■ Work to be completed:
With the line containing "(ExternalReconnect mosquittoConfig) 0" as the starting point, output every line of the data below through its final line, character for character.

■ Collected data entries:

■ ■ ■ ■

(** [uuid] is watermill.NewShortUUID(). *)
Definition CreateHubConnection (settings : HubConnectionSettings) (nopStore : bool)
    (uuid : string) (w : world) : outcome hub_result :=
  match new_config (hub_Address settings) with
  | Err err => Done (settings, Err err, w)
  | Ok honoConfig =>
  match parse (URL honoConfig) with
  | Err err => Done (settings, Err err, w)
  | Ok u =>
      let settings :=
        if slen (hub_ClientID settings) =? 0
        then hub_settings settings (hub_DeviceID settings) uuid (hub_UseCertificate settings)
        else settings in
      if isConnectionSecure (url_Scheme u) then
        '(r, tlsCleaner, w) ← hub_tls (hub_TLS settings) w;
        match r with
        | Err err => Done (settings, Err err, w)
        | Ok tlsConfig =>
            match secure_device settings tlsConfig with
            | (settings, Err err) =>
                w ← defer_cleaner tlsCleaner w;
                Done (settings, Err err, w)
            | (settings, Ok creds) =>
                hub_connect settings (hub_config honoConfig nopStore creds (Some tlsConfig))
                  uuid tlsCleaner w
            end
        end
      else
        let settings :=
          hub_settings settings (hub_DeviceID settings) (hub_ClientID settings) false in
        hub_connect settings
          (hub_config honoConfig nopStore (hub_credentials settings) None) uuid None w
  end end.

(** ** The local connections *)

(** [json_string] quotes a string. *)
Variable json_string : string → string.

(** The TLS configuration of a local connection. *)
Definition SetupLocalTLS (settings : LocalConnectionSettings) : result (option tls_Config) :=
  match parse (LocalAddress settings) with
  | Err err => Err err
  | Ok u =>
      if isConnectionSecure (url_Scheme u) then
        match local_tls settings with
        | Err err => Err err
        | Ok tlsConfig => Ok (Some tlsConfig)
        end
      else Ok None
  end.

Definition local_credentials (settings : LocalConnectionSettings) : Credentials :=
  if 0 <? slen (LocalUsername settings)
  then MkCredentials (LocalUsername settings) (LocalPassword settings)
  else MkCredentials "" "".

Definition CreateLocalConnection (settings : LocalConnectionSettings) (uuid : string)
    : result (MQTTConnection tls_Config) :=
  mosquittoConfig ← new_config (LocalAddress settings);
  let status := marshal_status json_string (MkStatus false 0 StatusConnectionUnknown) in
  tls ← SetupLocalTLS settings;
  NewMQTTConnection url_error
    (Some (with_config mosquittoConfig true (NoOpStore mosquittoConfig)
      (ExternalReconnect mosquittoConfig) 0 (AuthErrRetries mosquittoConfig)
      (BackoffMultiplier mosquittoConfig) (5 * Second) (5 * Second)
      (local_credentials settings) (TopicConnectionStatus, status, QosAtLeastOnce, true) tls))
    localClientID uuid.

■ ■ ■ ■

■ Expected answer:
      (ExternalReconnect mosquittoConfig) 0 (AuthErrRetries mosquittoConfig)
      (BackoffMultiplier mosquittoConfig) (5 * Second) (5 * Second)
      (local_credentials settings) (TopicConnectionStatus, status, QosAtLeastOnce, true) tls))
    localClientID uuid.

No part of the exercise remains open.